The first part of the amendment is clearly designed to prevent people from climbing historic sites such as the pyramids, whether for a panoramic photograph or a “selfie”. Such laws are not unusual as the rise of the “selfie” saw a parallel rise in damage to both historic sites and antiquities as photographers insisted on taking pictures of themselves standing or sitting on fragile items.

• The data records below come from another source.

(** *** A sweep that reports convergence *)

(** A block whose step went unnoticed keeps its transfer output. *)
Lemma unchanged_tout res b : wfState res -> b ∈ univ ->
  changed (inputAt res b) b (view res b) = false ->
  T (inputAt res b) b = tout res b.
Proof.
  intros Hwf Hb Hc. unfold changed in Hc. rewrite orb_false_iff, !negb_false_iff in Hc.
  destruct Hc as [He Hs]. apply bool_decide_eq_true in Hs.
  pose proof (inputAt_ok res b Hwf Hb) as Hok.
  assert (Ee : element (T (inputAt res b) b) = element (tout res b)).
  { apply bv_ext; [by rewrite T_size, (wf_size res Hwf)|]. intros i.
    rewrite <- (wf_out _ Hwf) by done. revert i. by apply bv_eqb_bits. }
  assert (En : neighborVals (T (inputAt res b) b) = neighborVals (tout res b)).
  { destruct (wf_origin _ Hwf b Hb) as [Ei|[Et _]].
    - rewrite Ei, init_nv, map_size_empty in Hs. rewrite Ei, init_nv.
      by apply map_size_empty_inv.
    - rewrite Et. apply T_nv_det; [done|done|by apply wf_in|congruence]. }
  destruct (T _ _), (tout res b). simpl in *. congruence.
Qed.

(** The data-flow equations at a block. *)
Definition equations (res : gmap blk (BlockResult V)) (b : blk) : Prop :=
  blockInput dir (view res b) = inputAt res b /\
  tout res b = T (blockInput dir (view res b)) b /\
  blockOutput dir (view res b) = element (tout res b).

Lemma inputAt_same res res' b :
  (forall b', tout res' b' = tout res b') ->
  blockInput dir (view res' b) = blockInput dir (view res b) ->
  inputAt res' b = inputAt res b.
Proof.
  intros Ht Hi. unfold inputAt. destruct (nbrs b); [done|]. f_equal.
  apply map_ext_elem. intros x _. by rewrite Ht.
Qed.

Lemma sweep_converged order : forall res res',
  wfState res -> (forall b, b ∈ order -> b ∈ univ) ->
  sweep transferFn dir op domain index neighbors order (res, true) = Done (res', true) ->
  wfState res' /\ (forall b, tout res' b = tout res b) /\
  (forall b, b ∈ order -> equations res' b) /\
  (forall b, equations res b -> equations res' b).
Proof.
  induction order as [|b order IH]; intros res res' Hwf Hou; simpl.
  { intros [= <-]. split; [done|]. split; [done|]. split; [|done].
    intros b Hb. by apply not_elem_of_nil in Hb. }
  destruct (processBlock_spec res true b) as (res1 & Hst & ->). simpl.
  destruct (changed _ _ _) eqn:Hc; simpl.
  { intros Hs. by apply sweep_flag in Hs. }
  assert (Hb : b ∈ univ) by set_solver.
  pose proof (unchanged_tout res b Hwf Hb Hc) as Ht.
  assert (Hsame : forall b', tout res1 b' = tout res b').
  { intros b'. rewrite Hst. case_decide; subst; [by rewrite tout_newRes|done]. }
  assert (Hrest : forall b', b <> b' -> view res1 b' = view res b').
  { intros b' Hne. rewrite Hst. by case_decide. }
  assert (Hin : inputAt res1 b = inputAt res b).
  { unfold inputAt at 1. destruct (nbrs b) eqn:En.
    - rewrite Hst, decide_True, input_newRes by done. done.
    - unfold inputAt. rewrite En. f_equal. apply map_ext_elem. intros x _. by rewrite Hsame. }
  assert (Heq : equations res1 b).
  { unfold equations. rewrite Hin, Hst, decide_True by done.
    by rewrite input_newRes, output_newRes, tout_newRes. }
  assert (Hkeep : forall b', equations res b' -> equations res1 b').
  { intros b' (E1 & E2 & E3). destruct (decide (b = b')) as [<-|Hne]; [done|].
    unfold equations. rewrite (inputAt_same res res1), !Hrest; auto. by rewrite Hrest. }
  intros Hsw. destruct (IH res1 res') as (Hw & Ht' & He & Hk); [by eapply wf_step|set_solver|done|].
  split; [done|]. split; [intros b'; by rewrite Ht', Hsame|]. split; [|by auto].
  intros b' [->|]%elem_of_cons; auto.
Qed.

(** *** Ascending states and termination *)

Variable order : list blk.
Hypothesis order_univ : forall b, b ∈ order -> b ∈ univ.

Definition leqT (t t' : TransferOutput V) : Prop :=
  leqV op n (element t) (element t') /\
  forall b', leqV op n (contribution t b') (contribution t' b').

Hypothesis T_mono : forall x y b, b ∈ univ -> okin x -> okin y -> leqV op n x y -> leqT (T x b) (T y b).

Lemma leqT_refl t : leqT t t.
Proof. split; intros; apply leqV_refl. Qed.

Lemma leqT_trans t1 t2 t3 : leqT t1 t2 -> leqT t2 t3 -> leqT t1 t3.
Proof. intros [H12 K12] [H23 K23]. split; intros; eapply leqV_trans; eauto. Qed.

(** No block is above what processing it would give. *)
Definition ascending (res : gmap blk (BlockResult V)) : Prop :=
  forall b, b ∈ order -> leqT (tout res b) (T (inputAt res b) b).

Lemma inputAt_mono res res' b :
  (forall b', b' ∈ nbrs b -> leqT (tout res b') (tout res' b')) ->
  (nbrs b = [] -> blockInput dir (view res' b) = blockInput dir (view res b)) ->
  leqV op n (inputAt res b) (inputAt res' b).
Proof.
  intros Hle Hin. unfold inputAt. destruct (nbrs b) as [|m l] eqn:E.
  - rewrite Hin by done. apply leqV_refl.
  - apply meetV_mono; [|done]. intros x Hx. by apply Hle.
Qed.

Lemma stepped_input res b res' b' : stepped res b res' -> nbrs b' = [] ->
  blockInput dir (view res' b') = blockInput dir (view res b').
Proof.
  intros Hst En. rewrite Hst. case_decide as E; [subst|done].
  rewrite input_newRes. unfold inputAt. by rewrite En.
Qed.

Lemma step_grows res b res' : stepped res b res' ->
  leqT (tout res b) (T (inputAt res b) b) ->
  forall b', leqT (tout res b') (tout res' b').
Proof.
  intros Hst Hle b'. rewrite Hst. case_decide; subst; [by rewrite tout_newRes|apply leqT_refl].
Qed.

Lemma ascending_step res b res' : wfState res -> ascending res -> b ∈ order ->
  stepped res b res' -> ascending res'.
Proof.
  intros Hwf Hasc Hb Hst b' Hb'.
  pose proof (step_grows res b res' Hst (Hasc b Hb)) as Hg.
  assert (Hwf' : wfState res') by (apply (wf_step res b); auto).
  assert (Hin : leqT (T (inputAt res b') b') (T (inputAt res' b') b')).
  { apply T_mono; [by auto|by apply inputAt_ok; auto..|].
    apply inputAt_mono; [by auto|by apply (stepped_input res b)]. }
  rewrite Hst at 1. case_decide as E; subst; [by rewrite tout_newRes|].
  eapply leqT_trans; [by apply Hasc|done].
Qed.

Definition weightOf (res : gmap blk (BlockResult V)) (l : list blk) : nat :=
  sum_list (map (fun b => weight op n (element (tout res b))) l).

Lemma weightOf_bound res l : weightOf res l <= length l * n.
Proof.
  induction l as [|b l IH]; simpl; [done|]. unfold weightOf in *. simpl.
  pose proof (weight_le op n (element (tout res b))). lia.
Qed.

Lemma weightOf_step res b res' l : wfState res -> b ∈ univ -> stepped res b res' ->
  leqT (tout res b) (T (inputAt res b) b) ->
  weightOf res l <= weightOf res' l /\
  (element (T (inputAt res b) b) <> element (tout res b) -> b ∈ l ->
   weightOf res l < weightOf res' l).
Proof.
  intros Hwf Hbu Hst Hle. pose proof (step_grows res b res' Hst Hle) as Hg.
  assert (Hone : forall b', weight op n (element (tout res b')) <= weight op n (element (tout res' b'))).
  { intros b'. apply weight_mono, Hg. }
  induction l as [|b1 l IH]; unfold weightOf in *; simpl.
  { split; [done|]. intros _ Hb. by apply not_elem_of_nil in Hb. }
  destruct IH as [IH1 IH2]. pose proof (Hone b1). split; [lia|].
  intros Hne Hb. apply elem_of_cons in Hb as [<-|Hb]; [|pose proof (IH2 Hne Hb); lia].
  assert (weight op n (element (tout res b)) < weight op n (element (tout res' b))); [|lia].
  rewrite (Hst b), decide_True, tout_newRes by done.
  apply weight_strict; auto; [by apply wf_size|by apply T_size; [|apply inputAt_ok]|apply Hle].
Qed.

(** The block holds the transfer function of its input. *)
Definition settled (res : gmap blk (BlockResult V)) (b : blk) : Prop :=
  tout res b = T (blockInput dir (view res b)) b.

Lemma settled_step res b res' b' : stepped res b res' ->
  settled res b' \/ b = b' -> settled res' b'.
Proof.
  intros Hst Hs. unfold settled. rewrite Hst. case_decide as E; subst.
  - by rewrite tout_newRes, input_newRes.
  - by destruct Hs.
Qed.

(** A change the code reports on a settled block is a change of its element. *)
Lemma changed_element res b : wfState res -> b ∈ univ -> settled res b ->
  changed (inputAt res b) b (view res b) = true ->
  element (T (inputAt res b) b) <> element (tout res b).
Proof.
  intros Hwf Hb Hset Hc E. pose proof (inputAt_ok res b Hwf Hb) as Hok.
  assert (En : neighborVals (T (inputAt res b) b) = neighborVals (tout res b)).
  { rewrite Hset. apply T_nv_det; [done|done|by apply wf_in|]. by rewrite E, Hset. }
  unfold changed in Hc. rewrite En, bool_decide_true, orb_false_r, negb_true_iff in Hc by done.
  rewrite (proj2 (bv_eqb_bits _ _)) in Hc; [done|].
  intros i. by rewrite E, wf_out.
Qed.

Lemma sweep_ascends l : (forall b, b ∈ l -> b ∈ order) -> forall res c,
  wfState res -> ascending res -> exists res' c',
    sweep transferFn dir op domain index neighbors l (res, c) = Done (res', c') /\
    wfState res' /\ ascending res' /\
    (forall b, settled res b \/ b ∈ l -> settled res' b) /\
    weightOf res order <= weightOf res' order /\
    (c = true -> c' = false -> (forall b, b ∈ l -> settled res b) ->
     weightOf res order < weightOf res' order).
Proof.
  induction l as [|b l IH]; intros Hl res c Hwf Hasc; simpl.
  { exists res, c. split; [done|]. split; [done|]. split; [done|]. split; [|split; [done|congruence]].
    intros b [Hs|Hb]; [done|by apply not_elem_of_nil in Hb]. }
  destruct (processBlock_spec res c b) as (res1 & Hst & ->). simpl.
  assert (Hbo : b ∈ order) by set_solver. assert (Hbu : b ∈ univ) by auto.
  destruct (weightOf_step res b res1 order Hwf Hbu Hst (Hasc b Hbo)) as [Hw1 Hw2].
  edestruct (IH ltac:(set_solver) res1) as (res2 & c2 & Es & Hwf2 & Hasc2 & Hset2 & Hw & Hstr);
    [by eapply wf_step|by eapply ascending_step|].
  exists res2, c2. split; [done|]. split; [done|]. split; [done|]. split; [|split; [lia|]].
  - intros b' Hb'. apply Hset2. destruct (decide (b = b')) as [->|Hne].
    + left. eapply settled_step; eauto.
    + destruct Hb' as [Hs|[->|Hb']%elem_of_cons]; [left|done|by right].
      eapply settled_step; eauto.
  - intros -> -> Hset. destruct (changed _ _ _) eqn:Ech; simpl in *.
    + assert (weightOf res order < weightOf res1 order); [|lia].
      apply Hw2; [|done]. apply changed_element; auto. apply Hset. set_solver.
    + assert (weightOf res1 order < weightOf res2 order); [|lia].
      apply Hstr; [done|done|]. intros b' Hb'. eapply settled_step; [done|].
      left. apply Hset. set_solver.
Qed.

What is interesting is the second part of the amendment dealing with “immoral or obscene” acts. While other countries have adopted laws to deal with “selfie”-takers and the resulting damage they can cause, they do not usually include penalties for “immoral or obscene” acts. Apparently in the last several years not all visitors to Egyptian sites were content with just a selfie. With the rise of social media, Egyptian authorities have discovered visitors have taken pictures of themselves—without clothing. And many times, focusing on particular body parts. Others are posting videos of themselves engaging in activities which many countries would deem inappropriate in a public setting. Apparently, this has gotten so problematic that the Egyptian House of Representatives needed to amend law #177 to discourage this behavior.
While many of us are staying close to home due to Covid-19, those of us tasked with protecting cultural heritage shouldn’t forget that tourists can do some very strange things while on vacation.